I installed some concealed hinges on some face frame cabinets. I installed the door tight to the cabinet. Therefore, when the door is open, all looks fine. However, when I close the door, a large gap develops on the hinge side. I can't figure out what's going on and it's driving me crazy. I tried adjusting the hinge, but it's for fine tuning, not the 1/8" gap that I have. Any help would be greatly, greatly appreciated.


----------



## woodnthings (Jan 24, 2009)

*You may have the wrong overlay ...?*

Check out this easy method for installing concealed hinges:






I like this one also:


----------



## Jared Sankovich (Sep 21, 2019)

Adam Davis said:


> I installed some concealed hinges on some face frame cabinets.
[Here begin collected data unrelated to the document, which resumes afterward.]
Lemma minPitch_elem (l : list Z) : l ≠ [] → minPitch l ∈ l.
Proof.
  induction l as [|y l IH]; [done|]. intros _.
  destruct l as [|z l]; [apply elem_of_cons; by left|].
  change (minPitch (y :: z :: l)) with (Z.min y (minPitch (z :: l))).
  apply elem_of_cons.
  destruct (Z.min_spec y (minPitch (z :: l))) as [[_ ->]|[_ ->]];
    [by left|right]. by apply IH.
Qed.

Lemma hd_strict_le (l : list Z) (x : Z) :
  StronglySorted Z.lt l → x ∈ l → hd 0 l ≤ x.
Proof.
  destruct 1 as [|y l _ Hall]; intros Hx; [by apply elem_of_nil in Hx|].
  apply elem_of_cons in Hx as [->|Hx]; simpl; [lia|].
  rewrite Forall_forall in Hall. specialize (Hall x Hx). lia.
Qed.

Lemma hd_elem (l : list Z) : l ≠ [] → hd 0 l ∈ l.
Proof. destruct l; [done|]. intros _. apply elem_of_cons. by left. Qed.

Lemma uniqSorted_nonempty (l : list Z) : l ≠ [] → uniqSorted l ≠ [].
Proof.
  destruct l as [|a l]; [done|]. intros _ Hnil.
  assert (Ha : a ∈ uniqSorted (a :: l))
    by (apply elem_of_uniqSorted, elem_of_cons; by left).
  rewrite Hnil in Ha. by apply elem_of_nil in Ha.
Qed.

(** [pitches[0]] after [uniqSorted] is the lowest input pitch. *)
Lemma hd_uniqSorted (l : list Z) :
  l ≠ [] → hd 0 (uniqSorted l) = minPitch l.
Proof.
  intros Hne. apply Z.le_antisymm.
  - apply hd_strict_le; [apply uniqSorted_strict|].
    apply elem_of_uniqSorted. by apply minPitch_elem.
  - apply minPitch_le, elem_of_uniqSorted, hd_elem.
    by apply uniqSorted_nonempty.
Qed.

Lemma has_elem (ints : list Z) (v : Z) : has ints v = true ↔ v ∈ ints.
Proof.
  induction ints as [|x l IH]; simpl.
  - rewrite elem_of_nil. split; [done|tauto].
  - rewrite elem_of_cons. destruct (Z.eqb_spec x v); [intuition|].
    rewrite IH. intuition congruence.
Qed.

Lemma pcName_nonempty (cfg : Params) (pc : Z) : pcName cfg pc ≠ "".
Proof.
  unfold pcName, JS.rem.
  assert (Hr : 0 ≤ Z.rem (Z.rem pc 12 + 12) 12 < 12).
  { pose proof (Z.rem_bound_abs pc 12).
    assert (-12 < Z.rem pc 12 < 12) by lia.
    apply Z.rem_bound_pos; lia. }
  set (k := Z.rem (Z.rem pc 12 + 12) 12) in *. clearbody k.
  assert (Hk : k = 0 ∨ k = 1 ∨ k = 2 ∨ k = 3 ∨ k = 4 ∨ k = 5 ∨ k = 6 ∨
               k = 7 ∨ k = 8 ∨ k = 9 ∨ k = 10 ∨ k = 11) by lia.
  destruct (pitchClassStyle cfg =? 0);
    repeat (destruct Hk as [->|Hk]; [discriminate|]); subst; discriminate.
Qed.

Lemma append_nonempty (s t : string) : s ≠ "" → (s ++ t)%string ≠ "".
Proof. destruct s; [done|]. discriminate. Qed.

Lemma prefix_append (s t : string) : String.prefix s (s ++ t) = true.
Proof.
  induction s as [|c s IH]; simpl; [by destruct t|].
  destruct (Ascii.ascii_dec c c); [done|congruence].
Qed.

Lemma rem12_range (p : Z) : 0 ≤ p → 0 ≤ JS.rem p 12 ≤ 11.
Proof.
  intros Hp. unfold JS.rem.
  pose proof (Z.rem_bound_pos p 12 Hp ltac:(lia)). lia.
Qed.

Lemma interval_range (pc rootPC : Z) :
  0 ≤ pc ≤ 11 → 0 ≤ rootPC ≤ 11 → 0 ≤ JS.rem (pc - rootPC + 12) 12 ≤ 11.
Proof. intros. apply rem12_range. lia. Qed.

(** The shape of every result on a non-empty input. *)
Lemma chordName_shape (cfg : Params) (input : list Z) :
  input ≠ [] →
  ∃ label,
    chordNameFromLowestRoot cfg input =
    Chord {| name := label;
             bass := hd 0 (uniqSorted input);
             pcs := pcsFromPitches (uniqSorted input);
             pitches := uniqSorted input;
             intervals :=
               intervalsFromRootPC (pcsFromPitches (uniqSorted input))
                                   (rootPCOf (uniqSorted input)) |}
    ∧ String.prefix (pcName cfg (rootPCOf (uniqSorted input))) label = true.
Proof.
  destruct input as [|a l]; [done|]. intros _.
  unfold chordNameFromLowestRoot. cbv zeta.
  eexists. split; [reflexivity|].
  match goal with |- context [if ?b then _ else _] => destruct b end;
    apply prefix_append.
Qed.

End ChordNamerFacts.

(** The embedding on the worked examples of the specification: the minor
    and diminished triads and the single pitch get their plain labels. *)
Example chordName_D_minor :
  ChordEnumerator.chordNameFromLowestRoot ChordEnumerator.defaultParams
    [62; 65; 69]
  = ChordEnumerator.Chord
      {| ChordEnumerator.name := "Dm"; ChordEnumerator.bass := 62;
         ChordEnumerator.pcs := [2; 5; 9];
         ChordEnumerator.pitches := [62; 65; 69];
         ChordEnumerator.intervals := [0; 3; 7] |}.
Proof. vm_compute. reflexivity. Qed.

Example chordName_C_diminished :
  ChordEnumerator.chordNameFromLowestRoot ChordEnumerator.defaultParams
    [60; 63; 66]
  = ChordEnumerator.Chord
      {| ChordEnumerator.name := "Cdim"; ChordEnumerator.bass := 60;
         ChordEnumerator.pcs := [0; 3; 6];
         ChordEnumerator.pitches := [60; 63; 66];
         ChordEnumerator.intervals := [0; 3; 6] |}.
Proof. vm_compute. reflexivity. Qed.

Example chordName_single_pitch :
  ChordEnumerator.chordNameFromLowestRoot ChordEnumerator.defaultParams [67]
  = ChordEnumerator.Chord
      {| ChordEnumerator.name := "G"; ChordEnumerator.bass := 67;
         ChordEnumerator.pcs := [7]; ChordEnumerator.pitches := [67];
         ChordEnumerator.intervals := [0] |}.
Proof. vm_compute. reflexivity. Qed.

(** C7. For every non-empty list of MIDI pitches the chord namer returns a
    result whose label is not empty (and begins with the name of the root
    pitch class); the root pitch class is the lowest input pitch modulo 12
    and the bass is that lowest pitch; the interval set contains 0 and is
    strictly ascending, hence without repetition, with all values in
    0..11. *)
Theorem chordNamer_invariants (cfg : ChordEnumerator.Params) (input : list Z) :
  input ≠ [] →
  Forall ChordEnumerator.isMidiPitch input →
  ∃ info,
    ChordEnumerator.chordNameFromLowestRoot cfg input = ChordEnumerator.Chord info
    ∧ ChordEnumerator.name info ≠ ""
    ∧ String.prefix (ChordEnumerator.pcName cfg (ChordEnumerator.minPitch input `mod` 12))
                    (ChordEnumerator.name info) = true
    ∧ ChordEnumerator.bass info = ChordEnumerator.minPitch input
    ∧ ChordEnumerator.rootPCOf (ChordEnumerator.pitches info)
      = ChordEnumerator.minPitch input `mod` 12
    ∧ 0 ∈ ChordEnumerator.intervals info
    ∧ StronglySorted Z.lt (ChordEnumerator.intervals info)
    ∧ NoDup (ChordEnumerator.intervals info)
    ∧ Forall (fun d => 0 ≤ d ≤ 11) (ChordEnumerator.intervals info).
Proof.
  intros Hne Hmidi.
  destruct (chordName_shape cfg input Hne) as (label & Heq & Hpre).
  assert (Hbass : hd 0 (ChordEnumerator.uniqSorted input) = ChordEnumerator.minPitch input)
    by by apply hd_uniqSorted.
  assert (Hmin : 0 ≤ ChordEnumerator.minPitch input).
  { rewrite Forall_forall in Hmidi.
    apply (Hmidi _ (minPitch_elem input Hne)). }
  assert (Hroot : ChordEnumerator.rootPCOf (ChordEnumerator.uniqSorted input)
                  = ChordEnumerator.minPitch input `mod` 12).
  { unfold ChordEnumerator.rootPCOf, JS.rem. rewrite Hbass.
    apply Z.rem_mod_nonneg; lia. }
  eexists. split; [exact Heq|]. simpl. rewrite Hroot in *.
  repeat split.
  - intros ->. pose proof (pcName_nonempty cfg (ChordEnumerator.minPitch input `mod` 12)).
    destruct (ChordEnumerator.pcName cfg (ChordEnumerator.minPitch input `mod` 12));
      [done|discriminate].
  - exact Hpre.
  - exact Hbass.
  - apply elem_of_intervals. exists (ChordEnumerator.minPitch input `mod` 12). split.
    + apply elem_of_pcsFromPitches. exists (ChordEnumerator.minPitch input). split.
      * apply elem_of_uniqSorted. by apply minPitch_elem.
      * unfold JS.rem. symmetry. apply Z.rem_mod_nonneg; lia.
    + unfold JS.rem. replace (_ - _ + 12) with 12 by lia. reflexivity.
  - apply uniqSorted_strict.
  - apply uniqSorted_NoDup.
  - apply Forall_forall. intros d Hd.
    apply elem_of_intervals in Hd as (pc & Hpc & ->).
    apply elem_of_pcsFromPitches in Hpc as (q & Hq & ->).
    rewrite elem_of_uniqSorted in Hq. rewrite Forall_forall in Hmidi.
    specialize (Hmidi q Hq). unfold ChordEnumerator.isMidiPitch in Hmidi.
    apply interval_range; [apply rem12_range; lia|].
    pose proof (Z.mod_pos_bound (ChordEnumerator.minPitch input) 12). lia.
Qed.

(** C7 at the D minor triad with its fifth doubled below the others. *)
Lemma chordNamer_invariants_witness :
  ∃ info,
    ChordEnumerator.chordNameFromLowestRoot ChordEnumerator.defaultParams
      [62; 65; 57; 69] = ChordEnumerator.Chord info
    ∧ ChordEnumerator.name info ≠ ""
    ∧ String.prefix
        (ChordEnumerator.pcName ChordEnumerator.defaultParams
           (ChordEnumerator.minPitch [62; 65; 57; 69] `mod` 12))
        (ChordEnumerator.name info) = true
    ∧ ChordEnumerator.bass info = ChordEnumerator.minPitch [62; 65; 57; 69]
    ∧ ChordEnumerator.rootPCOf (ChordEnumerator.pitches info)
      = ChordEnumerator.minPitch [62; 65; 57; 69] `mod` 12
    ∧ 0 ∈ ChordEnumerator.intervals info
    ∧ StronglySorted Z.lt (ChordEnumerator.intervals info)
    ∧ NoDup (ChordEnumerator.intervals info)
    ∧ Forall (fun d => 0 ≤ d ≤ 11) (ChordEnumerator.intervals info).
Proof.
  apply chordNamer_invariants; [discriminate|].
  repeat constructor; unfold ChordEnumerator.isMidiPitch; lia.
Defined.

(** C1. On the input [60,64,67] the chord namer returns bass 60, pitch
    classes C-E-G and intervals [0,4,7] as stated, but the label is the
    interval-list fallback "C (4,7)", not "C": the major triad leaves both
    the quality token and the suffix empty, which is also how an
    unclassified set looks to the fallback test. *)
Theorem chordName_C_major_triad (cfg : ChordEnumerator.Params) :
  ChordEnumerator.chordNameFromLowestRoot cfg [60; 64; 67] =
  ChordEnumerator.Chord
    {| ChordEnumerator.name := "C (4,7)";
       ChordEnumerator.bass := 60;
       ChordEnumerator.pcs := [0; 4; 7];
       ChordEnumerator.pitches := [60; 64; 67];
       ChordEnumerator.intervals := [0; 4; 7] |}
  ∧ map (ChordEnumerator.pcName cfg) [0; 4; 7] = ["C"; "E"; "G"]
  ∧ ChordEnumerator.triadQuality [0; 4; 7] = ""
  ∧ ChordEnumerator.chordSuffix [0; 4; 7] "" = "".
Proof.
  destruct cfg as [style logEmpty notes].
  destruct style as [|k|k]; vm_compute; auto.
Qed.

(** ** Properties of the bar tracker *)

Section BarTrackerFacts.

Import ChordEnumerator.

Lemma orElse_nonzero (x d : Q) : ¬ (d == 0)%Q → ¬ (JS.orElse x d == 0)%Q.
Proof.
  intros Hd. unfold JS.orElse.
  destruct (Qeq_bool x 0) eqn:E; [done|].
  intros Hx. apply Qeq_bool_iff in Hx. congruence.
Qed.

Lemma orElse_zero (x d : Q) : (x == 0)%Q → JS.orElse x d = d.
Proof.
  intros Hx. unfold JS.orElse. apply Qeq_bool_iff in Hx. by rewrite Hx.
Qed.

(** The loop flushes bars [c+1 .. c+K] (1-based numbers of the bars
    [c .. c+K-1]): the first call carries the open bar's pitches, the
    others are empty. *)
Lemma flushLoop_calls (K : nat) (c : Z) (bp : list Z) :
  ∃ calls,
    flushLoop c (c + Z.of_nat K) bp
    = (c + Z.of_nat K, match K with O => bp | S _ => [] end, calls)
    ∧ map barNumber calls = seqZ (c + 1) (Z.of_nat K)
    ∧ map flushed calls = take K (bp :: replicate K []).
Proof.
  revert c bp. induction K as [|K IH]; intros c bp.
  - exists []. simp flushLoop.
    destruct (Z_lt_dec c (c + Z.of_nat 0)) as [Hlt|Hge]; [lia|].
    simpl. replace (c + Z.of_nat 0) with c by lia. done.
  - destruct (IH (c + 1) []) as (calls & Heq & Hnum & Hfl).
    replace (c + 1 + Z.of_nat K) with (c + Z.of_nat (S K)) in Heq by lia.
    exists ({| barNumber := c + 1; flushed := bp |} :: calls).
    simp flushLoop.
    destruct (Z_lt_dec c (c + Z.of_nat (S K))) as [Hlt|Hge]; [|lia].
    simpl. rewrite Heq. split; [|split].
    + f_equal. f_equal. by destruct K.
    + simpl. rewrite Hnum. rewrite (seqZ_cons (c + 1)) by lia.
      do 2 f_equal; lia.
    + simpl. rewrite Hfl. reflexivity.
Qed.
I installed the door tight to the cabinet. Therefore, when the door is open, all looks fine. However, when I close the door, a large gap develops on the hinge side. I can't figure out what's going on and it's driving me crazy. I tried adjusting the hinge, but it's for fine tuning, not the 1/8" gap that I have. Any help would be greatly, greatly appreciated.


Did you use the compact hinges or full sized hinges? All the blum/hettich/salice/ect. have lots of adjustment. 

Also, the offset from the edge of the door to the center of the cup bore sets the reveal (door gap) 

If you used full sized clip top hinges, just get a shorter sub plate to tighten up the reveal.


----------